Task instructions —
After locating the line with "bucket, and the" in the data that follows, return it and every later line exactly, up to and including the line with "Lemma plot_loop_all total".

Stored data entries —
________________

(** ** The loop over the categories, in full *)

Lemma lower_cell_snoc (cs : list Category) (obj : Category) (r c : nat) :
  11 <= r ->
  lower_cell (cs ++ [obj]) r c =
  if decide (c = bar_column (length cs)) then
    if decide (r = 11) then Some (CStr "-") else name_cell obj (r - 12)
  else lower_cell cs r c.
Proof.
  intros Hr. unfold lower_cell.
  destruct (decide (c = bar_column (length cs))) as [->|Hne].
  - destruct (bar_column_mod (length cs)) as [Hm Hk].
    destruct (decide (r = 11)).
    + rewrite decide_True by (unfold bar_column; lia). reflexivity.
    + rewrite decide_True by (split; [unfold bar_column; lia|assumption]).
      rewrite Hk, list_lookup_middle by reflexivity. reflexivity.
  - destruct (decide (r = 11)); [reflexivity|].
    destruct (decide (3 <= c /\ c mod 3 = 0)) as [[H3 Hm]|]; [|reflexivity].
    pose proof (not_bar_column c (length cs) Hm ltac:(lia) Hne) as Hk.
    destruct (decide (c / 3 - 1 < length cs)).
    + rewrite lookup_app_l by lia. reflexivity.
    + rewrite (lookup_ge_None_2 cs) by lia.
      rewrite lookup_ge_None_2
        by (rewrite length_app; change (length [obj]) with 1; lia).
      reflexivity.
Qed.

(** After the first [j] categories are taken: either all of them have a
    bucket, and the rows from the dashes on hold the dashes and the names of
    these categories; or the loop has raised the error of the first category
    that has no bucket. *)
Lemma plot_loop_all total categories (j : nat) :
  let L := longest_name_of categories in
  let n := length categories in
  j <= n ->
  match for_each (plot_category total categories L)
          (map (fun k => Z.of_nat (bar_column k)) (seq 0 j)) (axis_array L n) with
  | Ok arr =>
      has_shape (L + 12) (n + n * 2 + 3) arr /\
      Forall (fun obj => exists p, percentage_spent total obj = Ok p)
             (take j categories) /\
      forall r c, 11 <= r < L + 12 -> c < n + n * 2 + 3 ->
                  getitem arr r c = Some (lower_cell (take j categories) r c)
  | Raise e =>
      exists k obj,
        k < j /\ categories !! k = Some obj /\
        percentage_spent total obj = Raise e /\
        Forall (fun obj => exists p, percentage_spent total obj = Ok p)
               (take k categories)
  end.
Proof.
  intros L n. induction j as [|j IH]; intros Hj.
  - simpl. split; [apply axis_array_shape|]. split; [rewrite take_0; constructor|].
    intros r c Hr Hc. rewrite take_0. apply axis_array_lower; assumption.
  - rewrite seq_S, map_app, for_each_app, result_bind_eq.
    specialize (IH ltac:(lia)).
    destruct (for_each _ (map _ (seq 0 j)) _) as [arr_j|e] eqn:Ej.
    + destruct IH as (Hs & Hall & Hcells).
      simpl. rewrite result_bind_eq.
      destruct (lookup_lt_is_Some_2 categories j ltac:(fold n; lia)) as [obj_j Hobj].
      assert (Hlen : length (take j categories) = j).
      { rewrite length_take. fold n. lia. }
      destruct (percentage_spent total obj_j) as [pj|e] eqn:Hpj.
      * destruct (plot_category_ok total categories L _ arr_j j obj_j pj Hs
                    ltac:(unfold bar_column; lia) Hobj Hpj)
          as (a' & Ea' & Hs' & Hother & _).
        rewrite Ea'. split; [assumption|].
        rewrite (take_S_r _ _ _ Hobj). split.
        { apply Forall_app. split; [assumption|]. constructor; [eauto|constructor]. }
        intros r c Hr Hc.
        rewrite lower_cell_snoc by lia. rewrite Hlen.
        destruct (decide (c = bar_column j)) as [->|Hne].
        -- rewrite (plot_category_lower total categories L _ arr_j a' j obj_j pj Hs
                      ltac:(unfold bar_column; lia) Hobj Hpj
                      (name_length_le _ _ _ Hobj) Ea' r Hr).
           rewrite (Hcells r _ Hr Hc).
           destruct (decide (r = 11)) as [->|Hr11].
           ++ unfold lower_cell. rewrite decide_True by reflexivity.
              rewrite decide_True by (unfold bar_column; lia). reflexivity.
           ++ destruct (name_cell obj_j (r - 12)); [reflexivity|].
              unfold lower_cell. rewrite decide_False by assumption.
              destruct (bar_column_mod j) as [Hm Hk].
              rewrite decide_True by (split; [unfold bar_column; lia|assumption]).
              rewrite Hk, lookup_ge_None_2 by lia. reflexivity.
        -- rewrite (Hother r c Hne). apply Hcells; assumption.
      * rewrite (plot_category_raise _ _ _ _ _ _ _ Hobj Hpj).
        exists j, obj_j. split; [lia|]. split; [assumption|].
        split; assumption.
    + destruct IH as (k & obj & Hk & Hobj & Hp & Hall).
      exists k, obj. split; [lia|]. auto.
Qed.

(** ** The rows from the dashes on, as text *)

Lemma dash_cells_text (categories : list Category) (i m : nat) :
  2 <= i ->
  concat_text (map cell_text (map (lower_cell categories 11) (seq i m))) =
  fill m "-".
Proof.
  revert i. induction m as [|m IH]; intros i Hi; [reflexivity|].
  simpl. rewrite IH by lia. unfold lower_cell.
  rewrite decide_True by reflexivity. rewrite decide_True by lia.
  reflexivity.
Qed.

________________

Task output —
    bucket, and the rows from the dashes on hold the dashes and the names of
    these categories; or the loop has raised the error of the first category
    that has no bucket. *)
Lemma plot_loop_all total categories (j : nat) :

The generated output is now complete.